In conclusion, our analysis does not support concerns about an uncontrolled growth in expenditures for ultra-orphan drugs. The estimated budget thus leaves room for future innovations in this area. We recommend continuously monitoring the budget impact in order to provide an input to rational policy making.

Key issues
  • There is an inverse relationship between disease prevalence and annual per-patient orphan drug costs.

  • Health economists have expressed concern that drugs for orphan disorders may impose substantial and increasing costs to the health care system.

  • The present study addressed the budget impact of drugs for ultra-orphan non-oncological diseases in Europe.

  • The analysis based on patent expiries and likely new market entrants over a ten-year period predicted a moderately increasing rate of ultra-orphan drug expenditures through year 2012.

  • While the analysis, which was enhanced by extensive sensitivity analyses, did not support popular concerns about un uncontrolled growth in ultra-orphan drug spending, continuous monitoring of ultra-orphan drug expenditures was recommended.

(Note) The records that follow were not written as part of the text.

(* ===== verification/Prelude.v ===== *)
(** * A verification development for domoticzWGT

    The repository is a Domoticz plugin that polls a Schwoerer WGT
    heat-recovery ventilation unit (controller "Hermes wr3223") over a
    half-duplex serial line.  It has three source files:

    - [src/lib/hermesWr3223.py]: the protocol library.  It holds
      - the control characters [STX ETX EOT ENQ ACK NAK] and the table
        [CONTROLCHARS] of their printable names (lines 16-29);
      - the command registry [COMMANDS], a dict from 2-character codes to
        [Command] objects, some of which get a [mapping] from raw values
        to labels after construction (lines 31-93);
      - the class [HermesWr3223] (lines 95-189): a serial configuration,
        [connect]/[disconnect]/[isConnected], the frame codec
        ([_createAdressString], [_createReadRequest], [_makeHumanReadable],
        [_getValueFromResponse]), the byte-at-a-time receive loop
        [_receiveResponse], and the transactions [read] and
        [readMultiple];
      - the presenter [getMappedResult] and [getMessageByCommandResult]
        (lines 191-206) and debugging helpers.
    - [src/plugin.py]: the Domoticz plugin [BasePlugin] that partitions the
      commands into device kinds, numbers the devices, builds selector
      switch options from a mapping, polls every command on each heartbeat
      and updates the devices.
    - [src/lib/hermesWr3223.backup.py]: an older, function-based version of
      the library with a 5-entry command table.

    ** Layout of the development (library root of the load path)

    - [Prelude] (this file): Python's exceptions as [exn], fallible values
      as [Result] with the [let?] notation, the state-and-exception monad
      [io] (with an [OutOfFuel] outcome for loops run on fuel) with its
      [x <- m ;; k] notation in [io_scope], program equivalence [io_equiv]
      with its [Proper] instances, Python dict literals ([dict_lit]),
      [for] loops ([for_each]), methods of local objects ([run_local]),
      the rewrite database [pyio], the hint database [hermes] and the
      shared tactics.
    - [PyStr]: the Python [str] builtins the code calls: [strip] (with
      Python's whitespace set), slicing [s[n:]] and [s[:-1]],
      [replace], [split] and [join] on one character, [str(int)], ASCII
      encode/decode; and their lemmas.
    - [Registry]: [Command], the registry built by executing the module's
      statements in order ([COMMANDS_script], [COMMANDS]) and
      [getMappedResult].
    - [Codec]: control characters, [CONTROLCHARS], [_makeHumanReadable],
      [_createAdressString], [_createReadRequest], [_getValueFromResponse].
    - [Serial]: the part of pyserial the code uses ([open], [close],
      [read(1)], [write]) over a line whose device answers each written
      request; a model of the library, not of the repository.
    - [Transport]: the [HermesWr3223] object and its methods as [io]
      programs over the object's state: [__init__], [connect],
      [disconnect], [isConnected], [_receiveResponse] (fuel = number of
      loop iterations), [read], [readMultiple].
    - [Presenter]: [getMessageByCommandResult].
    - [Legacy]: [Module Backup], the backup library
      ([hermesWr3223.backup.py]: request builder, receive loop,
      [readFromDevice], [query]), and the refinement of its functions by
      the class.
    - [Domoticz]: the host of the plugin (the [Devices] dict,
      [Parameters], the trace of [Domoticz.*] calls, [Device.Create] and
      [Device.Update]) and the reasoning on host states the plugin's
      proofs share ([devices_step], [io_keeps], [host_evolves]); a model of
      the host, not of the repository.
    - [Plugin]: [plugin.py]: the class attributes that partition the
      commands, [__init__] (device numbering), [createDevice(s)], the
      selector options and levels, [updateDevices] with its [except]
      clause, [UpdateDevice], [DumpConfigToLog], [onStart] and the other
      callbacks, the module-level entry points ([dispatch]) and the
      lifetime of the plugin as a step relation ([plugin_step]).
    - [Heartbeat]: the theorems that compose the plugin with the
      transport, the presenter and the host.
    - [Debug]: the functions of both library files that print (the debug
      helpers, [testAsciiHex], the [__main__] blocks, the backup's
      [createConnection] and [main]) as programs over a [Console] whose
      output is the list of printed lines, with CPython's [repr] of
      [bytes], [str] and dicts and [binascii.hexlify]/[unhexlify].

    How the parts interact: Domoticz calls the module-level callbacks;
    [onStart] creates one device per used command, [onHeartbeat] runs
    [updateDevices], which builds a [HermesWr3223] on the configured port,
    connects it and calls [readMultiple] on all used commands; each value
    goes through [getMessageByCommandResult] (text devices) or
    [getDomoticzSwitchLevel] (selectors) into [UpdateDevice].  [read]
    builds the request with the codec, writes it through pyserial and
    reads the answer byte by byte up to ETX.

    ** What the theorems show

    1. Transport: [read] of a command answered by a well-formed frame
       returns the frame's payload, stripped; [readMultiple] against a
       device that answers every request returns the map from each
       command to its value and writes the requests in order;
       [_receiveResponse] returns with fuel equal to the frame length
       (termination) and never returns on a silent line, for any fuel
       (the loop has no exit on timeout); an exception in one [read]
       aborts [readMultiple], and a returned dict always holds every
       requested command.
    2. Plugin and heartbeat: one heartbeat against a controller that
       answers every command writes into each existing device the value
       shown for its command; when the port is missing or cannot be
       opened the heartbeat raises [AttributeError] (the [except] clause
       names [serial.Serialexception]); the selector level of a raw value
       names the label at that position of [LevelNames]; along any
       sequence of callbacks no device is deleted or renamed and devices
       stay stored under their unit (rule induction on [plugin_step]);
       [createDevices] creates exactly one device per command; the used
       commands partition the registry, the two device maps are inverse
       and units stay in [1, 255]; the error branches of
       [getDomoticzSwitchLevel].
    3. Codec: [_getValueFromResponse] after [_makeHumanReadable] equals
       removing the STX/ETX bytes, dropping the echo and stripping;
       [_createAdressString] is the digit-doubling encoding on [0..99],
       raises [ValueError] outside and has a left inverse;
       [_createReadRequest] builds [EOT AAAA CC ENQ], which parses back,
       with its two [ValueError] guards.
    4. Legacy: the class refines the backup module's [query] and
       [createReadRequest].
    5. Registry and presenter: every entry is keyed by its own
       2-character ASCII code and has a unit; the module body raises no
       exception; exact-string label lookup; the message format.
    6. Debug: the missing-result branch of
       [debugPrintMultiCommandResult] is dead (equivalence with the loop
       without it); the backup's [createConnection] opens the port the
       class opens (refinement); the hex dump reads back and has length
       [3n - 1]; what the [testAsciiHex] functions print; the backup's
       [main] on a port that cannot be opened.

    ** Fuel

    The receive loop runs on fuel, one unit per byte read before ETX.
    The termination theorems give the exact fuel that suffices (the
    number of bytes before ETX; a heartbeat needs the longest payload
    plus 3); the divergence theorem shows that no amount of fuel suffices
    on a silent line, so fuel there stands for the missing timeout exit.

    ** Not modelled

    - The imports and the [sys.path] manipulation at the top of the
      files, the comments of the backup's [main], and the commented-out
      alternative [serial.Serial] call of [createConnection]: no
      behaviour.
    - Characters above 255 in [debugPrintHex] and [printHex] (more than
      two hex digits): strings are byte strings here.
    - pyserial and Domoticz themselves: [Serial] and [Domoticz] model the
      behaviour the code relies on.  [str(device)], [device.ID] and
      [device.LastLevel], which only [DumpConfigToLog] prints, are
      parameters; the host's dicts are walked in the order of the maps.

    ** Modelling choices

    Python [str] values are Rocq [string]s (byte strings).  All the
    strings the data path handles (codes, addresses, frames) are ASCII,
    where the two agree; descriptions and labels with umlauts are kept as
    their UTF-8 bytes and are only concatenated.  Python dicts are
    stdpp's [gmap]s; dict literals are folded left to right, so a repeated
    key keeps its last value as in Python.  Integers are [Z], units and
    positions [nat].  A raised exception is a [Raise] value; loops that
    may not terminate run on fuel and report [OutOfFuel], and every
    termination theorem gives the fuel that suffices.  The Domoticz host
    is a record threaded through the plugin's methods; its [Domoticz.*]
    calls are a trace in it. *)

From stdpp Require Export base gmap strings list sorting.
From Stdlib Require Export String Ascii ZArith Strings.Byte.

Declare Scope py_scope.
Delimit Scope py_scope with py.
Declare Scope io_scope.
Delimit Scope io_scope with io.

Financial & competing interests disclosure

The study was supported by two biopharmaceutical firms, Alexion, Cheshire, CT, and BioMarin, San Rafael, CA, under an unrestricted educational grant policy. The authors have no other relevant affiliations or financial involvement with any organization or entity with a financial interest in or financial conflict with the subject matter or materials discussed in the manuscript apart from those disclosed.

No writing assistance was utilized in the production of this manuscript.

Notes

1In the present context, we use the term ‘conservative’ to characterize all those assumptions potentially leading to a higher sales forecast. Whenever we had a choice between plausible assumptions, we selected the ‘conservative’ one.